Poursuivant sa méditation, Proust précise sa conception de l’art. Si l’écrivain a pour fonction de traduire sa vie, les aliments qui nourriront son œuvre devront être cherchés dans son propre passé et non pas dans le présent ni dans le passé d’autrui. Il n’est question que de nous-mêmes : « Je compris que tous ces matériaux de l’œuvre littéraire, c’était ma vie passée ; je compris qu’ils étaient venus à moi [...] sans que je devinasse plus leur destination, leur survivance même que la graine mettant en réserve tous les aliments qui nourriront la plante. »

Et, comme cette graine met en réserve les aliments et les trie pour donner naissance à la plante, l’écrivain va défricher l’immense terrain de ses souvenirs, qui contient tant de richesses. Tous ces souvenirs n’ont pas la même importance, mais tous constituent sa nourriture, l’élément fécondant grâce auquel l’œuvre viendra au jour. Au fond de nous-mêmes gisent des trésors inconnus qu’il ne tient qu’à nous de découvrir : « Ma personne d’aujourd’hui n’est qu’une carrière abandonnée qui croit que tout ce qu’elle contient est pareil et monotone, mais d’où chaque écrivain, comme un sculpteur de Grèce, tire des statues incomparables. »

Le danger serait d’offrir au monde des statues informes, à peine différentes de ces blocs de pierre d’où elles sont issues. Quelques souvenirs sont nets, mais la plupart sont flous, parce que trop loin enfouis dans le passé. Leur clarté n’est qu’apparente, un halo de mystère les entourant ; pouvoir les interpréter, puis les traduire n’est possible qu’après une longue école.

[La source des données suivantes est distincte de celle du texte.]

(** * Runway page renderer: a shallow embedding of [PageRenderer.tsx] and of
    the route handlers, with the properties of the natural-language
    specification stated and settled against it.

    Conventions.
    - A JavaScript string is a [string]: a sequence of code units, here the
      code units below 256.
    - [null] results are [None]; an exception is [None] in the functions
      whose source wraps them in [try]/[catch].
    - Browser services that are not code of the repository (the URL parser,
      the HTML parser and serialiser, [JSON.parse]) are parameters of the
      sections that use them; reference instances for a small, documented
      fragment of their input language are given for concrete evaluation. *)

From Stdlib Require Import String Ascii List Bool Arith NArith Lia.
Import ListNotations.
Open Scope string_scope.
Open Scope bool_scope.

(* ===================================================================== *)
(** * JavaScript string primitives *)
(* ===================================================================== *)

Module JsString.

Definition code (c : ascii) : N := N_of_ascii c.

Definition in_range (lo hi c : ascii) : bool :=
  (code lo <=? code c)%N && (code c <=? code hi)%N.

Definition is_lower (c : ascii) : bool := in_range "a" "z" c.
Definition is_upper (c : ascii) : bool := in_range "A" "Z" c.
Definition is_digit (c : ascii) : bool := in_range "0" "9" c.
Definition is_alpha (c : ascii) : bool := is_lower c || is_upper c.

(** [\w] of a regular expression without the unicode flag. *)
Definition is_word (c : ascii) : bool :=
  is_alpha c || is_digit c || Ascii.eqb c "_".

(** [\s]: tab, line feed, vertical tab, form feed, carriage return, space
    and the no-break space (code unit 160). *)
Definition is_space (c : ascii) : bool :=
  let n := code c in
  ((9 <=? n)%N && (n <=? 13)%N) || (n =? 32)%N || (n =? 160)%N.

Definition to_upper (c : ascii) : ascii :=
  if is_lower c then ascii_of_N (code c - 32) else c.

Definition to_lower (c : ascii) : ascii :=
  if is_upper c then ascii_of_N (code c + 32) else c.

Fixpoint toLowerCase (s : string) : string :=
  match s with
  | EmptyString => EmptyString
  | String c t => String (to_lower c) (toLowerCase t)
  end.

(** [s.startsWith(p)] *)
Fixpoint startsWith (s p : string) {struct p} : bool :=
  match p with
  | EmptyString => true
  | String c p' =>
      match s with
      | String a s' => Ascii.eqb a c && startsWith s' p'
      | EmptyString => false
      end
  end.

(** [s.includes(p)] *)
Fixpoint includes (s p : string) : bool :=
  startsWith s p ||
  match s with
  | EmptyString => false
  | String _ t => includes t p
  end.

Fixpoint rev_string (s acc : string) : string :=
  match s with
  | EmptyString => acc
  | String c t => rev_string t (String c acc)
  end.

Definition reverse (s : string) : string := rev_string s EmptyString.

(** [s.endsWith(p)] *)
Definition endsWith (s p : string) : bool :=
  startsWith (reverse s) (reverse p).

(** [s.slice(0, -1)] *)
Fixpoint dropLast (s : string) : string :=
  match s with
  | EmptyString => EmptyString
  | String c EmptyString => EmptyString
  | String c t => String c (dropLast t)
  end.

(** [s.substring(0, n)] *)
Fixpoint take (n : nat) (s : string) : string :=
  match n, s with
  | S n', String c t => String c (take n' t)
  | _, _ => EmptyString
  end.
(** The namespace has [query] bound to [q]. *)
Definition bound (q : string) (ns : WebSearch.namespace) : Prop :=
  WebSearch.query ns = q.

(** The cells of the web notebook after the query is bound, in order. *)
Definition web_cells {W} (svc : WebSearch.services W)
    : list (WebSearch.namespace -> cell W WebSearch.namespace) :=
  [WebSearch.cell_basic_generation svc; WebSearch.cell_ingestion svc;
   WebSearch.cell_embeddings; WebSearch.cell_index svc;
   WebSearch.cell_retrieve svc;
   WebSearch.cell_show; WebSearch.cell_rag svc].

(** [html] is what a web server answered for [url], whenever that was. *)
Definition fetched {W} (svc : WebSearch.services W) (url html : string)
    : Prop :=
  exists w w', WebSearch.http_get svc url w = (Returned html, w').

(** What the download loop adds to the trace for the pages it got. *)
Definition fetch_events (pages : list (string * string)) : list event :=
  flat_map (fun p => [EvFetch (fst p); EvExtract (snd p)]) pages.

Definition embed_events (ns : list WebSearch.TextNode) : list event :=
  map (fun n => EvEmbed (WebSearch.node_text n)) ns.

Definition insert_events (ns : list WebSearch.TextNode) : list event :=
  map (fun n => EvInsert (WebSearch.node_text n)) ns.

(** The order of retrieved chunks: nearest first, that is, most similar
    first. *)
Definition nearer (a b : WebSearch.NodeWithScore) : Prop :=
  (WebSearch.score a <= WebSearch.score b)%Z.

Definition more_similar (a b : WebSearch.NodeWithScore) : Prop :=
  (WebSearch.similarity a >= WebSearch.similarity b)%Z.

(** [n] is a chunk of the index, scored with the distance from the query
    vector to the vector stored for it. *)
Definition scored_from (idx : WebSearch.VectorStoreIndex) (qv : list Z)
    (n : WebSearch.NodeWithScore) : Prop :=
  exists v,
    In (v, WebSearch.node n)
       (combine (WebSearch.xb (WebSearch.faiss_index idx))
                (WebSearch.index_nodes idx))
    /\ WebSearch.score n = WebSearch.l2_distance qv v.
(** In the chain, a unit receives the request its predecessor passed to
    next. *)
Lemma spec_chain_consecutive units request i m r m' received :
  spec_chain units request !! i = Some (m, r) ->
  spec_chain units request !! S i = Some (m', received) ->
  next_request (process m r) = Some received.
Proof.
  revert request i.
  induction units as [|u units IH]; intros request i Hi HS; simpl in *;
    [done|].
  destruct i as [|i]; simpl in *.
  - injection Hi as <- <-.
    destruct (next_request (process u request)) as [request'|]; [|done].
    destruct units as [|u' units]; simpl in HS; [done|].
    by injection HS as <- <-.
  - destruct (next_request (process u request)) as [request'|]; [|done].
    by eapply IH.
Qed.

Lemma spec_chain_head m units request :
  spec_chain (m :: units) request !! 0 = Some (m, request).
Proof. done. Qed.

(** From one position to a later one, when the units in between forward
    what they receive. *)
Lemma consecutive_forwarded (calls : list (Middleware * Request)) :
  (forall i m r m' received,
     calls !! i = Some (m, r) -> calls !! S i = Some (m', received) ->
     next_request (process m r) = Some received) ->
  forall j i m r request' m' received,
    i < j ->
    calls !! i = Some (m, r) ->
    next_request (process m r) = Some request' ->
    (forall k mk rk, i < k < j -> calls !! k = Some (mk, rk) ->
       next_request (process mk rk) = Some rk) ->
    calls !! j = Some (m', received) ->
    received = request'.
Proof.
  intros Hcons j. induction j as [|j IH];
    intros i m r request' m' received Hij Hi Hnext Hfwd Hj; [lia|].
  destruct (decide (i = j)) as [->|Hne].
  - pose proof (Hcons _ _ _ _ _ Hi Hj) as Hnext'. congruence.
  - destruct (calls !! j) as [[mk rk]|] eqn:Hk.
    + assert (rk = request') as ->.
      { eapply (IH i m r request' mk rk); [lia|done|done| |done].
        intros k mk' rk' Hk'. apply Hfwd. lia. }
      pose proof (Hfwd j mk request' ltac:(lia) Hk) as Hfw.
      pose proof (Hcons _ _ _ _ _ Hk Hj) as Hnext'. congruence.
    + apply lookup_ge_None in Hk. apply lookup_lt_Some in Hj. lia.
Qed.

(** The spec's outcome of a chain of propagating units in front of a unit
    that throws, and of a chain of propagating units alone. *)
Lemma spec_outcome_throw before m after error request :
  Forall Propagates before -> (forall r, process m r = Throw error) ->
  spec_outcome (before ++ m :: after) request = Rejected error.
Proof.
  revert request. induction before as [|u before IH]; intros request Hall Hm;
    simpl.
  - by rewrite Hm.
  - apply Forall_cons in Hall as [Hu Hall].
    destruct (Hu request) as (access & r' & k & -> & _ & Hk). simpl.
    by rewrite IH, Hk.
Qed.

Lemma spec_outcome_exhausted units request :
  Forall Propagates units ->
  spec_outcome units request = Rejected NoMiddlewareAvailable.
Proof.
  revert request. induction units as [|u units IH]; intros request Hall;
    simpl; [done|].
  apply Forall_cons in Hall as [Hu Hall].
  destruct (Hu request) as (access & r' & k & -> & _ & Hk). simpl.
  by rewrite IH, Hk.
Qed.

Lemma run_registered this operations :
  forall st, valid this st ->
  exists st' events,
    run this operations st = Some st' /\
    log st' = log st ++ events /\
    array_at st' (middleware this) =
      array_at st (middleware this) ++ pushed events.
Proof.
  induction operations as [|[m|request] operations IH]; intros st Hv; simpl.
  - exists st, []. by rewrite !app_nil_r.
  - set (st1 := record (Pushed m) (addMiddleware this m st)).
    assert (valid this st1) as Hv1
      by (unfold valid, st1; simpl; by rewrite length_insert).
    destruct (IH st1 Hv1) as (st' & events & Hrun & Hlog & Hreg).
    exists st', (Pushed m :: events). split; [done|]. split.
    + rewrite Hlog. simpl. by rewrite <-app_assoc.
    + rewrite Hreg. simpl. unfold st1, addMiddleware, push.
      change (array_at (record ?e ?s) ?l) with (array_at s l).
      rewrite array_at_set_eq by exact Hv. by rewrite <-app_assoc.
  - destruct (handle_run this request st Hv)
      as (o & st1 & events1 & Hrun1 & Hlog1 & _ & Hreg1 & Hlen1 & _).
    rewrite Hrun1.
    assert (valid this st1) as Hv1 by (unfold valid in *; lia).
    destruct (IH st1 Hv1) as (st' & events & Hrun & Hlog & Hreg).
    exists st', (events1 ++ events). split; [done|]. split.
    + by rewrite Hlog, Hlog1, app_assoc.
    + by rewrite Hreg, Hreg1, pushed_app, app_assoc.
Qed.
(** ** The inline tags *)

(** C9, as the code has it: the encoding of the three inline tags into
    markers takes every tag out of the text and loses nothing.  For a text
    that holds none of the six marker bytes, the encoded text holds none
    of the six opening and closing tags, and putting the tags back in the
    place of the markers restores the tagged text exactly, however the
    tags are nested. *)
Theorem encode_inline_invertible (t : str) :
  marker_free t ->
  Forall (fun tg => contains (encode_inline t) tg = false) tag_texts
  /\ decode_inline (encode_inline t) = t.
Proof.
  intros Hfree. split.
  - unfold tag_texts, encode_inline, inline_tags.
    cbn [flat_map fold_left encode_tag fst snd app].
    unfold txt. cbn [list_ascii_of_string app].
    repeat constructor;
      repeat first
        [ apply replace_gone;
          cbn; intros H; repeat (destruct H as [H | H]; [discriminate H|]);
          exact H
        | apply replace_keeps_absent;
          [ cbn; intros H; repeat (destruct H as [H | H]; [discriminate H|]);
            exact H | ] ].
  - unfold decode_inline, encode_inline, inline_tags.
    cbn [rev app fold_left decode_tag encode_tag].
    assert (Hm : forall m, In m markers -> ~ In m t) by exact Hfree.
    pose proof (Hm code_start ltac:(cbn; tauto)) as H1.
    pose proof (Hm code_end ltac:(cbn; tauto)) as H2.
    pose proof (Hm stng_start ltac:(cbn; tauto)) as H3.
    pose proof (Hm stng_end ltac:(cbn; tauto)) as H4.
    pose proof (Hm emph_start ltac:(cbn; tauto)) as H5.
    pose proof (Hm emph_end ltac:(cbn; tauto)) as H6.
    assert (Hfresh : forall (y x o : ascii) (old s : str),
               y <> x -> ~ In y s -> ~ In y (replace s (o :: old) [x])).
    { intros y x o old s Hyx Hs. apply replace_not_in; [|exact Hs].
      intros [E | []]. now apply Hyx. }
    unfold txt. cbn [list_ascii_of_string app].
    repeat (rewrite replace_roundtrip;
            [| repeat (apply Hfresh; [discriminate|]); assumption]).
    reflexivity.
Qed.

Lemma encode_inline_invertible_witness :
  let t := txt "<em>a <code>b</code></em> <strong>c</strong>" in
  Forall (fun tg => contains (encode_inline t) tg = false) tag_texts
  /\ decode_inline (encode_inline t) = t.
Proof.
  apply encode_inline_invertible.
  intros m Hm Hin. vm_compute in Hm, Hin.
  repeat match goal with
         | H : _ \/ _ |- _ => destruct H
         | H : False |- _ => destruct H
         end; subst; discriminate.
Defined.

(** C9 as stated fails: a marker byte that is in the text already is not
    told from the marker of a tag.  The emphasis of [a] written with the
    two marker bytes and the emphasis written with the tag are encoded
    alike, so nothing restores both; the substitution gives the tag for
    the bytes. *)
Lemma marker_bytes_not_restored :
  let bytes := txt "<strong>" ++ emph_start :: txt "a" ++ emph_end
                              :: txt "</strong>" in
  let tags := txt "<strong><em>a</em></strong>" in
  bytes <> tags
  /\ encode_inline bytes = encode_inline tags
  /\ decode_inline (encode_inline bytes) = tags.
Proof. split; [|split]; vm_compute; [discriminate | reflexivity..]. Qed.

(** The engine itself never decodes: what it does with the markers
    ([col]) is to turn them into colour sequences. *)
Example inline_markers_coloured :
  let g := globals0 80 true in
  col g (encode_inline (txt "<em>a</em>")) (T g) false <> txt "<em>a</em>".
Proof. vm_compute. discriminate. Qed.

(** ** Wrapping: the chunks of a text laid out in lines *)

Lemma printables_app (a b : str) :
  printables (a ++ b) = printables a ++ printables b.
Proof. apply List.filter_app. Qed.

Lemma printables_blank (s : str) : blank s = true -> printables s = [].
Proof.
  unfold blank, printables, printable. induction s as [|c s IH]; [reflexivity|].
  cbn. intros H. apply andb_true_iff in H as [Hc Hs]. rewrite Hc. cbn. auto.
Qed.

Lemma weight_app (a b : list str) : weight (a ++ b) = weight a + weight b.
Proof. induction a as [|x a IH]; [reflexivity|]. cbn. rewrite IH. lia. Qed.

Lemma weight_pos (a : list str) : a <> [] -> 0 < weight a.
Proof. destruct a; [contradiction|]. cbn. lia. Qed.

Tel le statuaire qui choisit soigneusement son marbre, l’écrivain choisit dans les souvenirs qui lui viennent à la conscience et s’applique à les déchiffrer. « Il me fallait donc rendre leur sens aux moindres signes qui m’entouraient. » « Signes », c’est-à-dire guère plus qu’une indication, et encore une indication à demi voilée. Dans l’univers des souvenirs, « les apparences qu’on observe ont besoin d’être traduites et souvent lues à rebours et péniblement déchiffrées ». « Sans doute, ce déchiffrage était difficile, mais seul il donnait quelque vérité à lire. » Parfois, heureusement, la réalité projette dans le présent le souvenir et le rend clair. Ainsi, les pavés mal équarris de l’hôtel de Guermantes font surgir un souvenir qui est d’abord imprécis ; puis brusquement tout s’éclaire. Mais il n’en est que rarement ainsi, car grande est la résistance du souvenir à effleurer à la surface de la conscience : « Dans ce cas-là comme dans tous les précédents — la cuiller, la serviette empesée — la sensation commune avait cherché à recréer autour d’elle le lieu ancien, cependant que le lieu actuel qui en tenait la place s’opposait de toute la résistance de sa masse à cette immigration dans un hôtel de Paris, d’une plage normande ou d’un talus d’une voie de chemin de fer. »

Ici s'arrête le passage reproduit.